Records excerpted from a collection:
━━━━━━━━
(** ** clearSubscribers and the disconnect handler *)

Section Loops.
Context {T : Transport} {C : Codec} {H : Host}.
Implicit Types (st s : state) (c : client) (key : jskey) (k n : string).

(** The body of the loop of [clearSubscribers]. *)
Lemma clear_body_cases key c s :
  let r := match MapOfLists.with_ (client_property_key c)
                   (clientsToSubscriptions s) with
           | (_, Member) => (Throw TypeError, s)
           | (c2s, Array subs) =>
               (Ok (),
                set_clientsToSubscriptions
                  (MapOfLists.set (client_property_key c)
                     (filter (subscription_differs key) subs) c2s) s)
           end in
  (usable (clientsToSubscriptions s) (client_property_key c)
   ∧ r = (Ok (),
          set_clientsToSubscriptions
            (MapOfLists.set (client_property_key c)
               (filter (subscription_differs key)
                  (subscriptions s (client_property_key c)))
               (clientsToSubscriptions s)) s))
  ∨ (¬ usable (clientsToSubscriptions s) (client_property_key c)
     ∧ subscriptions s (client_property_key c) = []
     ∧ r = (Throw TypeError, s)).
Proof.
  intros r. subst r.
  destruct (decide (usable (clientsToSubscriptions s) (client_property_key c)))
    as [Hu|Hu].
  - left. split; [done|]. rewrite (with_usable _ _ Hu).
    by rewrite set_after_with.
  - right. split; [done|]. split; [by apply unusable_stored|].
    by destruct (with_unusable _ _ Hu) as [-> _].
Qed.
Variable P : JValue -> Prop.
Hypothesis P_undefined : P JUndefined.
Hypothesis P_null : P JNull.
Hypothesis P_bool : forall b, P (JBool b).
Hypothesis P_num : forall n, P (JNum n).
Hypothesis P_str : forall s, P (JStr s).
Hypothesis P_arr : forall items, Forall P items -> P (JArr items).
Hypothesis P_obj :
  forall fs, Forall (fun kv => P (snd kv)) fs -> P (JObj fs).

(** Induction on a value, with the hypothesis for every element of an
    array and every property value of an object. *)
Lemma JValue_nested_ind : forall v, P v.
Proof.
  fix IH 1. intros [| | b | n | s | items | fs].
  - exact P_undefined.
  - exact P_null.
  - apply P_bool.
  - apply P_num.
  - apply P_str.
  - apply P_arr.
    exact ((fix all (l : list JValue) : Forall P l :=
              match l with
              | [] => Forall_nil P
              | x :: rest => Forall_cons x (IH x) (all rest)
              end) items).
  - apply P_obj.
    exact ((fix all (l : list (string * JValue))
              : Forall (fun kv => P (snd kv)) l :=
              match l with
              | [] => Forall_nil _
              | kv :: rest => Forall_cons kv (IH (snd kv)) (all rest)
              end) fs).
Qed.

End JValueInduction.

Section Sanitize.

(** The loop of [sanitizeObject], as a filter followed by a map. *)
Lemma sanitizeObject_object (fs : list (string * JValue)) :
  sanitizeObject (JObj fs)
  = JObj (map (fun kv => (fst kv, sanitizeObject (snd kv)))
              (filter (fun kv => kept_key (fst kv)) fs)).
Proof.
  cbn [sanitizeObject]. f_equal.
  induction fs as [|[k x] rest IH]; [reflexivity |].
  cbn [filter fst]. destruct (kept_key k); cbn [map fst snd]; now rewrite IH.
Qed.

Lemma matches_dollar (p s : string) :
  matches_ci (String "$" p) s = true -> no_dollar s = false.
Proof.
  destruct s as [|c rest]; [discriminate |].
  cbn [matches_ci no_dollar]. intros H. apply andb_prop in H.
  destruct H as [H _]. apply Ascii.eqb_eq in H.
  destruct c as [[] [] [] [] [] [] [] []]; vm_compute in H;
    try discriminate H; reflexivity.
Qed.

Lemma remove_ci_no_dollar (p s : string) :
  no_dollar s = true -> remove_ci (String "$" p) 0 s = s.
Proof.
  induction s as [|c rest IH]; [reflexivity |].
  intros Hs. cbn [remove_ci].
  destruct (matches_ci (String "$" p) (String c rest)) eqn:E.
  - apply matches_dollar in E. congruence.
  - cbn [no_dollar] in Hs. apply andb_prop in Hs. destruct Hs as [_ Hs].
    now rewrite IH.
Qed.

Lemma sanitizeValue_no_dollar (s : string) :
  no_dollar s = true -> sanitizeValue (JStr s) = JStr s.
Proof.
  intros Hs. unfold sanitizeValue. cbv zeta.
  rewrite (remove_ci_no_dollar "where" s Hs).
  rewrite (remove_ci_no_dollar "ne" s Hs).
  rewrite (remove_ci_no_dollar "gt" s Hs).
  now rewrite (remove_ci_no_dollar "lt" s Hs).
Qed.

Lemma no_dollar_kept (k : string) :
  no_dollar k = true -> startsWith_dollar k = false.
Proof.
  destruct k as [|c rest]; [reflexivity |]. cbn [no_dollar startsWith_dollar].
  intros H. apply andb_prop in H. destruct H as [H _].
  now apply negb_true_iff in H.
Qed.

End Sanitize.

Section SanitizedKeys.

Lemma sanitized_keys (v : JValue) :
  no_dollar_keys (sanitizeObject v) = true.
Proof.
  induction v using JValue_nested_ind; try reflexivity.
  - cbn [sanitizeObject no_dollar_keys]. rewrite forallb_forall.
    intros y Hy. apply in_map_iff in Hy. destruct Hy as (x & <- & Hx).
    rewrite Forall_forall in H. now apply H.
  - rewrite sanitizeObject_object. cbn [no_dollar_keys].
    rewrite forallb_forall. intros [k y] Hy.
    apply in_map_iff in Hy. destruct Hy as ([k' x] & Heq & Hx).
    cbn [fst snd] in Heq. injection Heq as <- <-.
    apply filter_In in Hx. destruct Hx as [Hx Hkept]. cbn [fst] in Hkept.
    unfold kept_key in Hkept. apply andb_prop in Hkept.
    destruct Hkept as [Hkept _]. rewrite Hkept. cbn [andb].
    rewrite Forall_forall in H. apply (H (k', x) Hx).
Qed.

Lemma falsy_no_keys (v : JValue) :
  truthy v = false -> no_dollar_keys v = true.
Proof. destruct v; try reflexivity; discriminate. Qed.

End SanitizedKeys.

(** X25. Whatever it is given, [sanitizeObject] returns a value in which
    no object, at any depth, has a key that starts with [$].  When
    [req.query] can be assigned, or is not truthy, [sanitizeMiddleware]
    calls [next()] and leaves behind a request whose [body], [query] and
    [params] have no such key, with the headers and the rest of the
    request untouched.  When [req.query] is truthy and has only a getter,
    the middleware throws the TypeError of the assignment after it has
    sanitized [body]: [next()] is not called, and [query] and [params]
    are left as they were. *)
Theorem sanitize_strips_dollar_keys (req : Req.t) :
  (forall v, no_dollar_keys (sanitizeObject v) = true)
  /\ (assignable req Source.query = true \/ truthy (Req.query req) = false ->
      exists req',
        sanitizeMiddleware req = (req', [Next None], None)
        /\ no_dollar_keys (Req.body req') = true
        /\ no_dollar_keys (Req.query req') = true
        /\ no_dollar_keys (Req.params req') = true
        /\ Req.headers req' = Req.headers req
        /\ same_context req' req)
  /\ (forall trace,
         Req.query_getter_only req = Some trace ->
         truthy (Req.query req) = true ->
         exists req',
           sanitizeMiddleware req
           = (req', [], Some (TypeError_getter_only trace))
           /\ no_dollar_keys (Req.body req') = true
           /\ Req.query req' = Req.query req
           /\ Req.params req' = Req.params req
           /\ Req.headers req' = Req.headers req).
Proof.
  split; [exact sanitized_keys |].
  destruct req as [b q p h rid url pth m ip go].
  unfold sanitizeMiddleware, sanitize_section, assign_section, assignable,
    same_context.
  cbn [Req.get Req.body Req.query Req.params Req.headers Req.requestId
       Req.originalUrl Req.path Req.method Req.ip Req.query_getter_only
       set_section].
  destruct (truthy b) eqn:Eb;
    cbn [Req.get Req.body Req.query Req.params Req.headers Req.requestId
         Req.originalUrl Req.path Req.method Req.ip Req.query_getter_only
         set_section];
    (destruct (truthy q) eqn:Eq;
     cbn [Req.get Req.body Req.query Req.params Req.headers Req.requestId
          Req.originalUrl Req.path Req.method Req.ip Req.query_getter_only
          set_section]);
    (destruct go as [trace|];
     cbn [Req.get Req.body Req.query Req.params Req.headers Req.requestId
          Req.originalUrl Req.path Req.method Req.ip Req.query_getter_only
          set_section]);
    (destruct (truthy p) eqn:Ep;
     cbn [Req.get Req.body Req.query Req.params Req.headers Req.requestId
          Req.originalUrl Req.path Req.method Req.ip Req.query_getter_only
          set_section]);
    (split;
     [ intros [Ha | Ha]; try discriminate Ha;
       eexists; (split; [reflexivity |]);
       cbn [Req.body Req.query Req.params Req.headers Req.requestId
            Req.originalUrl Req.path Req.method Req.ip];
       repeat split;
       try apply sanitized_keys; try (now apply falsy_no_keys)
     | intros trace' Ht Hq; try discriminate Ht; try discriminate Hq;
       injection Ht as <-;
       eexists; (split; [reflexivity |]);
       cbn [Req.body Req.query Req.params Req.headers];
       repeat split;
       try apply sanitized_keys; try (now apply falsy_no_keys) ]).
Qed.
(** [quoteUnits] follows the value one code point at a time. *)
Lemma quoteUnits_rect (Q : JsString -> JsString -> Prop) :
  Q [] [] ->
  (forall c d rest,
      isLeadingSurrogate c && isTrailingSurrogate d = true ->
      Q rest (quoteUnits rest) ->
      Q (c :: d :: rest) (c :: d :: quoteUnits rest)) ->
  (forall c rest,
      Q rest (quoteUnits rest) ->
      Q (c :: rest) (quoteUnit c ++ quoteUnits rest)) ->
  forall s, Q s (quoteUnits s).
Proof.
  intros Hnil Hpair Hone s.
  assert (forall n (t : JsString), (length t <= n)%nat -> Q t (quoteUnits t)) as Hall.
  { induction n as [| n IH]; intros t Hlen.
    - destruct t; [exact Hnil | simpl in Hlen; lia].
    - destruct t as [| c rest]; [exact Hnil |].
      rewrite quoteUnits_cons. destruct rest as [| d rest'].
      + specialize (Hone c [] Hnil). cbn [quoteUnits] in Hone.
        rewrite app_nil_r in Hone. exact Hone.
      + destruct (isLeadingSurrogate c && isTrailingSurrogate d) eqn:Hp.
        * apply Hpair; [exact Hp |]. apply IH. simpl in *; lia.
        * apply Hone. apply IH. simpl in *; lia. }
  exact (Hall (length s) s (le_n _)).
Qed.

Lemma hexDigit_range (d : N) : d < 16 -> 48 <= hexDigit d /\ hexDigit d <= 102.
Proof.
  intros Hd. unfold hexDigit. destruct (N.ltb_spec d 10); lia.
Qed.

Lemma UnicodeEscape_units (c : N) :
  Forall (fun u => 32 <= u /\ u <= 117) (UnicodeEscape c).
Proof.
  unfold UnicodeEscape.
  pose proof (hexDigit_range (c / 4096 mod 16) ltac:(apply N.mod_lt; lia)).
  pose proof (hexDigit_range (c / 256 mod 16) ltac:(apply N.mod_lt; lia)).
  pose proof (hexDigit_range (c / 16 mod 16) ltac:(apply N.mod_lt; lia)).
  pose proof (hexDigit_range (c mod 16) ltac:(apply N.mod_lt; lia)).
  repeat constructor; lia.
Qed.

(** What is written for one code unit is one to six units long, none of
    them a control character or a surrogate, and all of them code units
    when the unit written is one. *)
Lemma quoteUnit_units (c : N) :
  Forall (fun u => 32 <= u /\ isSurrogate u = false /\ (c < 65536 -> u < 65536))
         (quoteUnit c)
  /\ (1 <= length (quoteUnit c) <= 6)%nat.
Proof.
  unfold quoteUnit.
  destruct (N.eqb_spec c 8); [split; [repeat constructor; lia | simpl; lia] |].
  destruct (N.eqb_spec c 9); [split; [repeat constructor; lia | simpl; lia] |].
  destruct (N.eqb_spec c 10); [split; [repeat constructor; lia | simpl; lia] |].
  destruct (N.eqb_spec c 12); [split; [repeat constructor; lia | simpl; lia] |].
  destruct (N.eqb_spec c 13); [split; [repeat constructor; lia | simpl; lia] |].
  destruct (N.eqb_spec c 34); [split; [repeat constructor; lia | simpl; lia] |].
  destruct (N.eqb_spec c 92); [split; [repeat constructor; lia | simpl; lia] |].
  destruct ((c <? 32) || isSurrogate c) eqn:Hesc.
  - split; [| simpl; lia].
    eapply List.Forall_impl; [| apply UnicodeEscape_units].
    cbv beta. intros u [Hlo Hhi]. split; [exact Hlo |]. split; [| lia].
    unfold isSurrogate. apply andb_false_iff. left. apply N.leb_gt. lia.
  - apply orb_false_iff in Hesc as [Hlt Hsur]. apply N.ltb_ge in Hlt.
    split; [| simpl; lia]. repeat constructor; [exact Hlt | exact Hsur | auto].
Qed.

Lemma not_surrogate_not_half (u : N) :
  isSurrogate u = false -> isLeadingSurrogate u = false /\ isTrailingSurrogate u = false.
Proof.
  unfold isSurrogate, isLeadingSurrogate, isTrailingSurrogate. intros H.
  apply andb_false_iff in H as [H | H]; [apply N.leb_gt in H | apply N.leb_gt in H];
    split; apply andb_false_iff;
    solve [left; apply N.leb_gt; lia | right; apply N.leb_gt; lia].
Qed.
(** * The Agent class of src/agent.py: conversation buffer and tool-dispatch loop

    The class keeps a list of turns ([messages]), sends it to a remote
    completion provider, runs the tools the provider asks for and sends their
    results back, until the provider stops asking.  The provider
    ([litellm.completion]), the JSON decoder and the tool callables are
    external collaborators: they are taken as an interface ([Externals]) and
    every theorem holds for all of them.

    Python mutates [self] in place and an exception leaves the mutations
    made so far.  The embedding therefore threads a [State] (the agent, the
    outside world, the record of what crossed the boundary) through a monad
    whose computations always give back a state, also when they raise. *)

From Stdlib Require Import QArith.
From stdpp Require Import gmap strings list.

(** * The program *)

(** ** Data *)

(** Exceptions.  [except Exception] catches every class derived from
    [Exception]; [KeyboardInterrupt], [SystemExit] and [GeneratorExit] derive
    from [BaseException] only and pass through such a handler. *)
Inductive exn :=
| KeyError (key : string)          (* dict[key] on a missing key *)
| AttributeError (attr : string)   (* obj.attr on an object without it *)
| JSONDecodeError (doc : string)   (* json.loads on a malformed document *)
| OtherException (what : string)   (* any other class derived from Exception *)
| NonException (what : string).    (* BaseException outside Exception *)

Definition is_Exception (e : exn) : bool :=
  match e with
  | NonException _ => false
  | _ => true
  end.

(** What a call to an external collaborator gives back. *)
Inductive returned (A : Type) :=
| Returns (a : A)
| Raises (e : exn).
Arguments Returns {A} a.
Arguments Raises {A} e.

(** How a method call ends.  [Diverge] is the model's only: the recursion of
    [_run_tools] has no bound in the source, the embedding gives it fuel
    (one unit per round of tools; the interpreter's own recursion limit is
    not modelled). *)
Inductive outcome (A : Type) :=
| Ret (a : A)
| Raise (e : exn)
| Diverge.
Arguments Ret {A} a.
Arguments Raise {A} e.
Arguments Diverge {A}.
(** * pkg/repos/runtimes/golang: the Go toolchain runtime of gptscript

    A shallow embedding of [golang.go]: release resolution against the
    embedded digest manifest and against GitHub, the checksum fetcher, the
    verified binary download and the content-addressed toolchain cache.

    Go strings are byte strings and are modelled by [string]; the network, the
    file system and the collaborators that live outside the package are an
    explicit world threaded through a state monad.  [Setup],
    [BuildCredentialHelper] and [runBuild] run the build command on top of
    it, in a second monad that also records the commands run. *)

From Stdlib Require Import ZArith NArith Ascii String List Lia Bool.
From stdpp Require Import gmap strings list.

Local Open Scope string_scope.
Local Open Scope list_scope.
Local Open Scope nat_scope.

(* ===================================================================== *)
(** ** Package [strings] of the Go standard library *)
(* ===================================================================== *)

(** [strings.HasPrefix(s, prefix)]: [len(s) >= len(prefix) &&
    s[:len(prefix)] == prefix]. *)
Definition strings_HasPrefix (s pre : string) : bool := String.prefix pre s.

(** [s[n:]] for [n <= len(s)]. *)
Fixpoint string_drop (n : nat) (s : string) : string :=
  match n, s with
  | O, _ => s
  | S k, String _ s' => string_drop k s'
  | S _, EmptyString => EmptyString
  end.

(** [s[:n]] for [n <= len(s)]. *)
Fixpoint string_take (n : nat) (s : string) : string :=
  match n, s with
  | O, _ => EmptyString
  | S k, String c s' => String c (string_take k s')
  | S _, EmptyString => EmptyString
  end.

(** [strings.HasSuffix(s, suffix)]: [len(s) >= len(suffix) &&
    s[len(s)-len(suffix):] == suffix]. *)
Definition strings_HasSuffix (s suf : string) : bool :=
  (String.length suf <=? String.length s)
  && String.eqb (string_drop (String.length s - String.length suf) s) suf.

(** [strings.TrimPrefix]: [s[len(prefix):]] when [s] starts with [prefix]. *)
Definition strings_TrimPrefix (s pre : string) : string :=
  if strings_HasPrefix s pre then string_drop (String.length pre) s else s.

(** [strings.TrimSuffix]: [s[:len(s)-len(suffix)]] when [s] ends with it. *)
Definition strings_TrimSuffix (s suf : string) : string :=
  if strings_HasSuffix s suf
  then string_take (String.length s - String.length suf) s
  else s.

(** Prepends a byte to the piece under construction (the head of the list). *)
Definition push_byte (c : ascii) (pieces : list string) : list string :=
  match pieces with
  | p :: ps => String c p :: ps
  | [] => [String c EmptyString]
  end.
━━━━━━━━
▶ _Exercise description_: Taking the records above as input, show every line in which the word "method" is present.

▶ _Solution to this exercise_:
       Req.originalUrl Req.path Req.method Req.ip Req.query_getter_only
         Req.originalUrl Req.path Req.method Req.ip Req.query_getter_only
          Req.originalUrl Req.path Req.method Req.ip Req.query_getter_only
          Req.originalUrl Req.path Req.method Req.ip Req.query_getter_only
          Req.originalUrl Req.path Req.method Req.ip Req.query_getter_only
            Req.originalUrl Req.path Req.method Req.ip];
(** How a method call ends.  [Diverge] is the model's only: the recursion of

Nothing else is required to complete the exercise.